“Cela m’a permis d’apprendre beaucoup de choses sur moi”

Mathilde, a accouché de Léandre, 3 ans et demi, a accouché dans une des deux salles physiologiques du CHU d’Angers. Elle est enceinte de son deuxième enfant et pense accoucher au même endroit, en toute confiance.

“Avant d’être enceinte, je ne m’étais jamais trop posé la question de savoir où j’avais envie d’accoucher. Il se trouve que mon conjoint a la phobie des hôpitaux et du sang, et qu’une de mes amies a accouché dans une salle nature à l’hôpital de Givors.

En discutant avec une sage-femme lors de l’entretien du 4ème mois de grossesse, j’ai réalisé que la salle nature correspondait totalement à nos attentes et constituait une bonne alternative.

Mon accouchement a été très rapide pour un premier, puisque j’ai donné naissance à mon enfant seulement cinq heures après être arrivée.

J’ai commencé par prendre un bon bain chaud, pendant presque deux heures, qui a bien aidé à dilater mon col. Ensuite, j’ai alterné les positions selon la douleur que je ressentais  : assise sur le ballon, à moitié suspendue à l’écharpe accrochée au plafond, sur un tapis de sol à quatre pattes…

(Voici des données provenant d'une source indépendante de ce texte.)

(* ===== verification/NodeProgress.v ===== *)
(** * Nodes do not panic

    The backend is what the engine's no-panic theorem asks of its surroundings
    ([backend_env_total] discharges [env_total]), so a whole node handles
    every event and every call of its peers, its miner and its chain to the
    end. *)
From Stdlib Require Import ZArith Lia Strings.Byte.
From stdpp Require Import base list option strings gmap.
From S2P Require Import Prelude Errors Rlp Codec Common Validator Block Types Signer Cache Prque MessageSet Backlog RoundState Core Outbox Backend Gossip Proposal Protocol Refinement Safety Progress Node.
Open Scope Z_scope.

Section NodeProgress.
Context `{Keccak} `{Crypto} `{Eviction} `{CacheLaws}.
Context (Hlib : crypto_total).

(** ** What the world promises *)

Record world_total (w : World) : Prop := {
  wt_ok : world_ok w;
  wt_head : exists n, hdr_Number (b_header (chain_currentBlock (w_chain w))) = Some n /\ 0 <= n;
  wt_parent hash n p : GetHeader (w_chain w) hash n = Some p -> is_Some (hdr_Number p);
  wt_execute b : safe (chain_ExecuteBlock (w_chain w) b);
  wt_put k v : w_put w k v = Ret tt
}.

(** ** Headers *)

Lemma safe_ExtractHotstuffExtra h : safe (ExtractHotstuffExtra h).
Proof. unfold ExtractHotstuffExtra, ExtractHotstuffExtraPayload. case_match; auto with safe. Qed.

Lemma safe_getSignatureAddress hash sig : safe (getSignatureAddress hash sig).
Proof. unfold getSignatureAddress. case_match; [done|]. apply safe_bind; [apply Hlib|done]. Qed.

Lemma safe_RecoverSigner h v : safe (RecoverSigner h v).1.
Proof.
  unfold RecoverSigner. destruct (_ !! _); [done|]. pose proof (safe_ExtractHotstuffExtra h) as He.
  destruct (ExtractHotstuffExtra h) as [e|e|]; [|done|done]. pose proof (safe_getSignatureAddress (HeaderHash h) (ex_Seal e)) as Hs.
  by destruct (getSignatureAddress _ _).
Qed.

Lemma safe_verify_seal v h : safe (verify_seal v h).
Proof.
  unfold verify_seal. apply safe_bind; [apply safe_on_err, safe_ExtractHotstuffExtra|]. intros e _.
  apply safe_bind; [apply safe_decode_val|]. intros qc Hqc. unfold AuthQC.
  destruct (decoded_qc_view _ _ Hqc) as [w Hw]. rewrite Hw. cbn. case_match; [done|]. apply Hlib.
Qed.

Lemma safe_VerifyHeader h vs seal v : is_Some (hdr_Number h) -> safe (VerifyHeader h vs seal v).1.
Proof.
  intros [n Hn]. unfold VerifyHeader, mbind, M_bind, asks. rewrite Hn. cbn [deref]. destruct (u64 n =? 0); [done|].
  pose proof (safe_RecoverSigner h v) as Hr. destruct (RecoverSigner h v) as [[a|e|] v']; [|done|done].
  destruct (negb _); [done|]. destruct (GetByAddress a vs).2; [|done]. destruct seal; [apply safe_verify_seal|done].
Qed.

Lemma safe_M_bind {S A B} (m : M S A) (k : A -> M S B) s : safe (m s).1 -> (forall a s', m s = (Ret a, s') -> safe (k a s').1) ->
  safe ((m ≫= k) s).1.
Proof. intros Hm Hk. unfold mbind, M_bind. destruct (m s) as [[a|e|] s'] eqn:E; [by apply Hk|done|done]. Qed.

Lemma safe_embed {A} (o : outcome A) s : safe o -> safe (embed o s).1.
Proof. done. Qed.

Lemma safe_verifyHeader c now h parents seal s :
  (forall p, last parents = Some p -> is_Some (hdr_Number p)) -> (forall hash n p, GetHeader c hash n = Some p -> is_Some (hdr_Number p)) ->
  safe (verifyHeader (Some c) now h parents seal s).1.
Proof.
  intros Hpar Hget. unfold verifyHeader. destruct (hdr_Number h) as [n|] eqn:En; [|done].
  do 3 (apply safe_M_bind; [apply safe_fail_if|intros [] ? [= _ <-]]). destruct (_ =? 0); [done|].
  apply safe_M_bind; [unfold embed, find_parent; by destruct (last parents)|]. intros p s' [= Hp <-].
  assert (forall q, p = Some q -> is_Some (hdr_Number q)) as Hq.
  { unfold find_parent in Hp. destruct (last parents) as [q|] eqn:El; cbn in Hp; injection Hp as <-; [intros q' [= <-]|intros q']; eauto. }
  apply safe_M_bind.
  { unfold embed, check_parent. cbn. destruct p as [q|]; [|done]. destruct (Hq q eq_refl) as [m ->]. cbn. by case_match. }
  intros q s' [= _ <-]. apply safe_M_bind; [apply safe_fail_if|intros [] s' [= _ <-]]. apply safe_M_bind; [done|intros s1 s' [= <- <-]].
  apply safe_M_bind; [apply safe_fail_if|intros [] s' [= _ <-]].
  apply safe_M_bind.
  { unfold with_signer. pose proof (safe_RecoverSigner h (bk_signer s)) as Hr. by destruct (RecoverSigner h (bk_signer s)). }
  intros a s' _. unfold with_signer. pose proof (safe_VerifyHeader h (Copy (snap s)) seal (bk_signer s')) as Hv.
  destruct (VerifyHeader _ _ _ _) as [o v]. apply Hv. by rewrite En.
Qed.

(** ** The backend serves the engine *)

Lemma safe_SetEncodedQC q h : safe (SetEncodedQC q h).
Proof. unfold SetEncodedQC. apply safe_bind; [apply safe_ExtractHotstuffExtra|]. intros e _. apply safe_bind; auto with safe. Qed.

Lemma safe_SealBlock b q : safe (SealBlock b q).
Proof.
  unfold SealBlock. apply safe_bind; [auto with safe|]. intros raw _. apply safe_bind; [apply safe_SetEncodedQC|done].
Qed.

Lemma SealBlock_number b q b' : SealBlock b q = Ret b' -> has_number b'.
Proof.
  unfold SealBlock. intros (raw & _ & Hs)%outcome_bind_Ret. apply outcome_bind_Ret in Hs as (h & Hh & [= <-]).
  unfold SetEncodedQC in Hh. apply outcome_bind_Ret in Hh as (e & _ & Hh). apply outcome_bind_Ret in Hh as (p & _ & [= <-]).
  unfold has_number. cbn. by eexists.
Qed.

Lemma safe_Verify w b s : world_total w -> bk_chain s = true -> safe (Verify w b s).1.
Proof.
  intros Hw Hc. unfold Verify. apply safe_M_bind; [done|intros s1 s' [= <- <-]].
  do 3 (apply safe_M_bind; [apply safe_fail_if|intros [] s' [= _ <-]]). unfold the_chain. rewrite Hc.
  apply safe_verifyHeader; [done|apply Hw].
Qed.

Lemma safe_Commit x s : (forall b, xb_Block x = Some b -> has_number b) -> safe (Commit x s).1.
Proof.
  intros Hb. unfold Commit. destruct (xb_Block x) as [b|]; [|done]. destruct (Hb b eq_refl) as [n Hn].
  apply safe_M_bind; [done|intros [] s1 _]. apply safe_M_bind; [unfold embed, Block_Number; by rewrite Hn|intros m s2 _].
  apply safe_M_bind; [done|intros s3 s4 _]. destruct (_ =? _); [done|]. by destruct (bk_broadcaster s3).
Qed.

Lemma backend_env_total w s : world_total w -> bk_chain s = true -> env_total (backend_env w s).
Proof.
  intros Hw Hc. constructor; cbn [backend_env e_order e_LastProposal e_Verify e_ExecuteBlock e_SealBlock e_Commit e_put].
  - apply Hw.
  - intros b a Hl. destruct (LastProposal w s).1 as [[o a']|e|] eqn:El; [|done|done]. injection Hl as -> ->.
    apply LastProposal_head in El as ->. apply Hw.
  - intros b. by apply safe_Verify.
  - intros b. unfold ExecuteBlock, the_chain. rewrite Hc. cbn. apply safe_bind; [apply Hw|done].
  - apply safe_SealBlock.
  - intros b q b' _. apply SealBlock_number.
  - intros b x b' Hb. unfold ExecuteBlock, the_chain. rewrite Hc. cbn.
    intros (st & _ & [= <-])%outcome_bind_Ret. by intros [= <-].
  - intros x. apply safe_Commit.
  - apply Hw.
Qed.
Lemma seal_inv_receive i s s' : seal_receive i s = Some s' -> seal_inv s -> seal_inv s'.
Proof.
  unfold seal_receive. destruct (bk_seals s !! i) as [t|] eqn:Ht; [|done]. cbn. destruct (st_phase t) eqn:Hp; try done.
  destruct (bk_commitCh s) as [|b ch] eqn:Hc; [done|]. intros [= <-] Hi. pose proof (si_committed s Hi) as Hf. pose proof (si_channel s Hi) as Hlen.
  rewrite Hc in Hf, Hlen. destruct (Block_Hash (st_block t) =? Block_Hash b) eqn:E.
  - apply (seal_inv_end s i t); [done|done|done|done|exists [b]; exact Hc|]. intros b' [= <-]. split; [lia|by inversion Hf].
  - destruct (si_holder s Hi) as [h Hh]. apply (seal_inv_quiet s _ [] h Hi); [|by rewrite app_nil_r|done| |cbn in *; lia|rewrite Hc; set_solver].
    + apply later_refl; [done|exists []; by rewrite app_nil_r].
    + apply (holder_ext s); [done|by left|done|done|done].
Qed.

Lemma seal_inv_stop i s s' : seal_stop i s = Some s' -> seal_inv s -> seal_inv s'.
Proof.
  unfold seal_stop. destruct (bk_seals s !! i) as [t|] eqn:Ht; [|done]. cbn. destruct (st_phase t) eqn:Hp; try done; intros [= <-] Hi.
  - set (s' := set_bk_out _ _).
    assert (later s s') as Hl by (apply (later_phase s i t Finished); [done|congruence|done|by eexists]).
    destruct (results_end s s' i t None Hl) as [Hr Hn]; try done; [congruence|apply Hi|apply Hi|].
    destruct (si_holder s Hi) as [h Hh]. constructor; [|apply Hi| |done|done].
    + exists h. eapply (holder_ext (set_phase i Finished s)); [done|by left|done|done|by apply (holder_phase s i t); [|congruence| |]].
    + eapply Forall_impl; [apply Hi|]. intros b. by apply committed_later.
  - apply (seal_inv_end s i t); [done|done|done|by destruct s|by exists []|done].
Qed.

Lemma seal_inv_Commit x s o s' : commit_blocks x s = false -> Commit x s = (o, s') -> seal_inv s -> seal_inv s'.
Proof.
  unfold commit_blocks, Commit. destruct (xb_Block x) as [b|] eqn:Hb; [|by intros _ [= _ <-]].
  unfold emit, modify, embed, get, mbind, M_bind. set (s1 := set_bk_out _ s). intros Hfull Hrun Hi.
  assert (committed s1 b) as Hcb by (exists x; split; [cbn; set_solver|done]). destruct (si_holder s Hi) as [h Hh].
  assert (forall s2 os, bk_seals s2 = bk_seals s -> bk_sealMu s2 = bk_sealMu s -> bk_proposedBlockHash s2 = bk_proposedBlockHash s ->
    bk_out s2 = bk_out s1 ++ os -> Forall (fun o => match o with OResult _ _ => False | _ => True end) os ->
    (length (bk_commitCh s2) <= 1)%nat -> (forall b', b' ∈ bk_commitCh s2 -> b' ∈ bk_commitCh s \/ b' = b) -> seal_inv s2) as Hdone.
  { intros s2 os Es Em Ep Eo Hq Hlen Hc. apply (seal_inv_quiet s s2 ([OFeed x] ++ os) h Hi); [|by rewrite app_assoc| | |done|].
    - apply later_refl; [done|]. exists ([OFeed x] ++ os). by rewrite app_assoc.
    - by apply Forall_app; split; [repeat constructor|].
    - apply (holder_ext s); [done|by left|by rewrite Es|unfold phase_of; by rewrite Es|done].
    - intros b' [Hin| ->]%Hc; [by left|right]. exists x. rewrite Eo. cbn. split; [set_solver|done]. }
  pose proof (si_channel s Hi) as Hlen.
  destruct (Block_Number b) as [m|e|]; [|injection Hrun as <- <-; by apply (Hdone s1 []); [..|rewrite app_nil_r| | |auto]
    |injection Hrun as <- <-; by apply (Hdone s1 []); [..|rewrite app_nil_r| | |auto]].
  change (bk_proposedBlockHash s1) with (bk_proposedBlockHash s) in Hrun. destruct (bk_proposedBlockHash s =? Block_Hash b).
  - injection Hrun as <- <-. destruct (bk_commitCh s) eqn:Hch; [|done]. apply (Hdone _ []); cbn; rewrite ?Hch; try done; [by rewrite app_nil_r|set_solver].
  - unfold when in Hrun. destruct (bk_broadcaster s1); injection Hrun as <- <-.
    + by apply (Hdone _ [OEnqueue b]); [..|repeat constructor| |auto].
    + by apply (Hdone s1 []); [..|rewrite app_nil_r| | |auto].
Qed.
(** * maestro-mcp: tool dispatch, instance registry and mock backends

    A shallow embedding of the Go sources

      - [src/pkg/vectordb/interface.go]  (Document, SearchResult, WriteStats,
        the VectorDatabase interface, CreateVectorDatabase),
      - [src/pkg/vectordb/mock.go]       (MockMilvusClient, MockWeaviateClient),
      - [src/pkg/vectordb/milvus.go], [weaviate.go] (the databases, in the
        variant that delegates every method to a [MilvusClient] or
        [WeaviateClient] and is constructed over the mock client; of the
        variant written against the external Weaviate client, [Setup]),
      - [src/pkg/mcp/server.go], [handlers.go] (the registry, the tool
        handlers and the HTTP dispatch),

    followed by the properties of the specification proved about them.

    Conventions of the embedding.
      - Go's [int] is a 64-bit integer: it is a [Z] and every addition the
        code performs is wrapped by [wrap64].
      - [float64] values are modelled by the rational they denote ([Q]);
        a value decoded from JSON is always finite. The arithmetic the code
        does on them rounds each result to the nearest binary64 value
        ([round64]).
      - [interface{}] values decoded from JSON are the type [JSON]; the
        values a handler returns are the type [any].
      - A Go function returning [(T, error)] returns a [result T]; a run-time
        panic is the third outcome [Panic].
      - A method with a pointer receiver takes the receiver's state and
        returns the new one next to the result.
      - [context.Context] arguments carry deadlines only; they are dropped.
        What the code reads from package [time] is passed in as a [Clock].
      - Calls to the logger have no effect on any value and are dropped. *)

From Stdlib Require Import ZArith QArith Qround Qpower Lia Lqa.
From stdpp Require Import base option list gmap strings fin_maps pretty.

Open Scope string_scope.
Open Scope list_scope.
Open Scope Z_scope.

Set Warnings "-register-all".

(** ** Machine integers *)

Definition minInt64 : Z := - 2 ^ 63.
Definition maxInt64 : Z := 2 ^ 63 - 1.

(** Two's complement wrap-around of a 64-bit signed integer. *)
Definition wrap64 (z : Z) : Z := (z + 2 ^ 63) mod 2 ^ 64 - 2 ^ 63.

Definition in_int64 (z : Z) : Prop := minInt64 <= z <= maxInt64.

(** ** float64 *)

Definition float64 : Type := Q.

(** [int(f)] for a float64 [f]: truncation toward zero. The Go specification
    leaves the result open when the truncated value does not fit; amd64
    yields the smallest integer. *)
Definition int_of_float64 (f : float64) : Z :=
  let t := Z.quot (Qnum f) (Z.pos (Qden f)) in
  if (minInt64 <=? t) && (t <=? maxInt64) then t else minInt64.

(** Rounding to binary64, to nearest with ties to even (IEEE 754), of a
    rational [x]. [binade x] is the integer [e] with [2^e <= x < 2^(e+1)]
    for a positive [x]; the exponent of the result is not below -1022 (the
    subnormal range keeps the spacing of the smallest normal numbers), and
    the result is a multiple of [2^(exponent - 52)], the unit in the last
    place. A result of [2^1024] or more stands for an infinity; no value
    the code computes here comes near it. *)
Definition pow2 (e : Z) : Q := (2 ^ e)%Q.

Definition binade (x : Q) : Z :=
  let e := Z.log2 (Qnum x) - Z.log2 (Z.pos (Qden x)) in
  if Qle_bool (pow2 e) x then e else e - 1.

Definition exponent (x : Q) : Z := Z.max (binade x) (-1022).

Definition round_half_even (x : Q) : Z :=
  let n := Qfloor x in
  match (x - inject_Z n ?= 1 # 2)%Q with
  | Lt => n
  | Gt => n + 1
  | Eq => if Z.even n then n else n + 1
  end.

Definition round_positive (x : Q) : Q :=
  let ulp := pow2 (exponent x - 52) in
  (inject_Z (round_half_even (x / ulp)) * ulp)%Q.

Definition round64 (x : Q) : float64 :=
  Qred match (0 ?= x)%Q with
       | Eq => 0
       | Lt => round_positive x
       | Gt => - round_positive (- x)
       end%Q.

(** [float64(i)] for an int [i], and [x * y] and [x - y] on float64
    values: the exact result, rounded. *)
Definition float64_of_int (i : Z) : float64 := round64 (inject_Z i).

Definition float64_mul (x y : float64) : float64 := round64 (x * y).

Definition float64_sub (x y : float64) : float64 := round64 (x - y).

(** ** Allocation

    [make([]T, 0, cap)] calls [runtime.makeslice], which panics when the
    capacity is negative or when [cap] elements of [elemSize] bytes take
    more than [maxAlloc] bytes, the size of the address space of the heap
    (48 bits on amd64). Within these bounds the memory comes from the
    heap; when the machine cannot provide it the run-time system ends the
    process, which is no outcome of the function and is not modelled, here
    as for every other allocation of the program. *)
Definition maxAlloc : Z := 2 ^ 48.

Definition makeslice_panics (elemSize cap : Z) : bool :=
  (cap <? 0) || (elemSize * cap >? maxAlloc).
(** The intents a view issues and the responses of the transport. *)
Inductive Intent :=
| ILoadFull (key : RecordCacheKey) (keyword type : string)
| ILoadMore (key : RecordCacheKey)
| ISwitchKey (key : RecordCacheKey)
| IResponse (tok : Token) (r : Response).

Record Sys := mkSys {
  ctrl : Controller;
  inflight : list Token
}.

Definition initSys : Sys := mkSys initController [].

Fixpoint remove_first (t : Token) (l : list Token) : list Token :=
  match l with
  | [] => []
  | x :: l' => if decide (x = t) then l' else x :: remove_first t l'
  end.

Definition sys_step (s : Sys) (i : Intent) : Sys :=
  match i with
  | ILoadFull key keyword type =>
      let '(st, tok) := loadFull key keyword type (ctrl s) in
      mkSys st (tok :: inflight s)
  | ILoadMore key =>
      match fetchMoreRecords key (ctrl s) with
      | (st, Some tok) => mkSys st (tok :: inflight s)
      | (st, None) => mkSys st (inflight s)
      end
  | ISwitchKey key => mkSys (switchKey key (ctrl s)) (inflight s)
  | IResponse tok r =>
      if bool_decide (tok ∈ inflight s) then
        mkSys (match r with
               | Ok res => fst (commit tok res (ctrl s))
               | Failed => fail tok (ctrl s)
               end)
              (remove_first tok (inflight s))
      else s
  end.

Definition sys_run (s : Sys) (l : list Intent) : Sys := foldl sys_step s l.

(** An outstanding request is live when it has not been superseded: its
    generation is the current one of its key. *)
Definition live (full : bool) (key : RecordCacheKey) (st : Controller)
    (t : Token) : bool :=
  bool_decide (tk_key t = key)
  && Bool.eqb (is_full (tk_kind t)) full
  && (tk_gen t =? loadGeneration (cacheOf key st)).

Definition live_count (full : bool) (key : RecordCacheKey) (s : Sys) : nat :=
  length (List.filter (live full key (ctrl s)) (inflight s)).

(** The invariant of the controller: no outstanding token is newer than its
    cache; per key at most one live full fetch and one live append fetch are
    outstanding, and each is announced by its flag. *)
Definition inflight_inv (s : Sys) : Prop :=
  (∀ t, t ∈ inflight s → tk_gen t ≤ loadGeneration (cacheOf (tk_key t) (ctrl s)))
  ∧ ∀ key,
      live_count true key s ≤ 1
      ∧ live_count false key s ≤ 1
      ∧ (0 < live_count true key s → isLoading (cacheOf key (ctrl s)) = true)
      ∧ (0 < live_count false key s → isLoadingMore (cacheOf key (ctrl s)) = true).

End DnsStore.

(* ===================================================================== *)
(** * The record table view                                                *)
(* ===================================================================== *)

Module DnsRecordTable.

Inductive SortField := SortType | SortName | SortValue | SortTtl.

(** [SortDirection] is ["asc" | "desc" | null]; [null] is [None]. *)
Inductive SortDirection := Asc | Desc.

Record Props := mkProps {
  accountId : string;
  domainId : string
}.

(** The calls the view makes into the record store. [fetchRecords] is called
    with or without its two optional filter arguments. *)
Inductive StoreCall :=
| FetchRecords (accountId domainId : string) (keyword type : option string)
| FetchMoreRecords (accountId domainId : string).

(** The quiet period of [useDebouncedCallback(..., 300)], in milliseconds. *)
Definition DEBOUNCE_DELAY : nat := 300.

(** The component's local state ([useState]), the pending timer of
    [debouncedSearch] (its deadline and the last argument it was called
    with), the clock, and the calls made so far into the store. *)
Record View := mkView {
  searchInput : string;
  selectedType : string;
  sortField : option SortField;
  sortDirection : option SortDirection;
  debounce : option (nat * string);
  now : nat;
  calls : list StoreCall
}.
(** * Youtube-MCP: the tool logic of [main.py], embedded and verified

    The development follows [src/main.py].  Python values are embedded as
    follows.

    - [str] is a list of characters.  Characters are code points below 256
      ([ascii]); the character classes [\w], [\d] and [str.lower] are the
      ones CPython uses on that range.
    - [int] is [Z].
    - [float] is [Q]: a binary64 number is the rational it stands for.  Each
      arithmetic step on floats computes the exact result and rounds it to
      binary64 with [fl] (nearest, ties to even, subnormals included), as
      the processor does; [round(x, n)] rounds the exact value of [x] to [n]
      decimals, ties to even, and returns the binary64 number nearest to that
      decimal, as CPython does.  Overflow past the largest finite number,
      infinities, NaN and the sign of zero are not represented.
    - Exceptions are the constructors of [exn], one per [raise] site, and
      one for the [TypeError] that [sorted] raises on timestamps that cannot
      be compared.
    - The YouTube Data API, [urllib]'s host validation,
      [datetime.fromisoformat], [statistics.stdev] and [sum] over floats
      (whose rounding depends on the interpreter version) are collaborators:
      they are the fields of a [platform] record over which every tool is
      parameterised.  Each [_get] call advances a request counter, so a
      collaborator may answer the same request differently over time.
    - The two [while] loops over result pages carry a fuel argument; running
      out of fuel is the outcome [OutOfFuel]. *)

From Stdlib Require Import List ZArith QArith Qround Ascii String Bool Lia.
From Stdlib Require Import Sorted Permutation DecimalString DecimalNat Lqa Qabs.
From Stdlib Require Import Qpower.
Import ListNotations.

Set Implicit Arguments.

Local Open Scope Z_scope.

(* ------------------------------------------------------------------ *)
(** ** Text *)

Module Text.

Definition text := list ascii.

(** A literal of the source. *)
Definition lit (s : string) : text := list_ascii_of_string s.

Definition code (c : ascii) : nat := nat_of_ascii c.

Definition between (lo hi : nat) (c : ascii) : bool :=
  (Nat.leb lo (code c) && Nat.leb (code c) hi)%bool.

Definition is_char (a c : ascii) : bool := Ascii.eqb a c.

(** [c.isascii() and c.isalpha()] *)
Definition ascii_alpha (c : ascii) : bool :=
  (between 65 90 c || between 97 122 c)%bool.

(** [\d] of [re] on a [str] pattern. *)
Definition is_digit (c : ascii) : bool := between 48 57 c.

(** [\w] of [re] on a [str] pattern: [c.isalnum() or c == '_']. *)
Definition is_word (c : ascii) : bool :=
  (between 48 57 c || between 65 90 c || is_char "_" c || between 97 122 c
   || is_char "170" c || between 178 179 c || is_char "181" c
   || between 185 186 c || between 188 190 c || between 192 214 c
   || between 216 246 c || between 248 255 c)%bool.

(** [str.lower] on one character. *)
Definition lower_char (c : ascii) : ascii :=
  if (between 65 90 c || between 192 214 c || between 216 222 c)%bool
  then ascii_of_nat (code c + 32) else c.

Definition lower (s : text) : text := map lower_char s.

Fixpoint dropwhile (p : ascii -> bool) (s : text) : text :=
  match s with
  | [] => []
  | c :: r => if p c then dropwhile p r else s
  end.

Fixpoint takewhile (p : ascii -> bool) (s : text) : text :=
  match s with
  | [] => []
  | c :: r => if p c then c :: takewhile p r else []
  end.

(** [s.lstrip(chars)] and [s.rstrip(chars)], the set given as a predicate. *)
Definition lstrip (p : ascii -> bool) (s : text) : text := dropwhile p s.

Definition rstrip (p : ascii -> bool) (s : text) : text :=
  rev (dropwhile p (rev s)).

(** [c in s] *)
Definition has_char (c : ascii) (s : text) : bool := existsb (is_char c) s.

(** [s.split(c, 1)] when [c in s]: the text before the first [c] and the
    text after it. *)
Fixpoint break_at (c : ascii) (s : text) : option (text * text) :=
  match s with
  | [] => None
  | a :: r =>
      if is_char c a then Some ([], r)
      else match break_at c r with
           | Some (pre, post) => Some (a :: pre, post)
           | None => None
           end
  end.

(** [s.startswith(p)], returning the remainder. *)
Fixpoint strip_prefix (p s : text) : option text :=
  match p, s with
  | [], _ => Some s
  | _ :: _, [] => None
  | a :: p', b :: s' => if Ascii.eqb a b then strip_prefix p' s' else None
  end.

Definition starts_with (p s : text) : bool :=
  match strip_prefix p s with Some _ => true | None => false end.

(** [p in s] for a substring [p]. *)
Fixpoint contains (p s : text) : bool :=
  match s with
  | [] => starts_with p []
  | _ :: r => (starts_with p s || contains p r)%bool
  end.

(** [s.replace(a, b)] for single characters. *)
Definition replace_char (a b : ascii) (s : text) : text :=
  map (fun c => if is_char a c then b else c) s.

(** [sep.join(parts)] *)
Fixpoint join (sep : text) (parts : list text) : text :=
  match parts with
  | [] => []
  | [p] => p
  | p :: rest => p ++ sep ++ join sep rest
  end.

(** [s.split(sep)[-1]] for a non-empty [sep]: [str.split] scans from the
    left for non-overlapping occurrences of [sep]; [cur] collects, in
    reverse, the piece being read.  The recursion is on the text, the
    skipped separator being consumed one character per step through [skip]. *)
Fixpoint last_piece_aux (sep : text) (skip : nat) (cur : text) (s : text)
  : text :=
  match s with
  | [] => rev cur
  | c :: r =>
      match skip with
      | S k => last_piece_aux sep k cur r
      | O =>
          if starts_with sep s
          then last_piece_aux sep (List.length sep - 1) [] r
          else last_piece_aux sep 0 (c :: cur) r
      end
  end.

Entre les contractions, j’arrivais même à me reposer et à somnoler sur le lit. J’avais un monitoring mobile et étanche mais je ne le gardais pas en permanence.

Lorsque j’ai senti que mon fils arrivait, et que j’avais terriblement envie de pousser pour en finir, la sage-femme est venue pour accompagner la naissance et elle m’a laissée faire toute seule !

Comme mes amies m’avaient dit que j’en avais pour minimum douze heures, j’ai moi-même été très surprise d’y arriver si vite et si bien !

Du coup, je me dis que si le premier s’est bien passé, il n’y a pas de raison que le second se passe moins bien.

Je suis suivie par la même sage-femme et je vais accoucher dans la même salle nature, en étant bien sûr toujours consciente qu’il peut se passer quelque chose qui nécessite un transfert dans une des salles d’accouchement médicalisé de l’hôpital.

La différence, c’est que dans une salle nature, on n’a pas besoin de batailler : on sait qu’on sera écoutée, car tout un travail s’effectue avec la sage-femme en amont.

Pour moi, on y donne naissance dans un environnement où l’on se sent bien et détendue et cela permet de découvrir beaucoup de choses sur soi. Tandis que dans les hôpitaux plus “classiques”, on accouche de manière plus passive, avec tous les principes de médicalisation qui s’y appliquent.”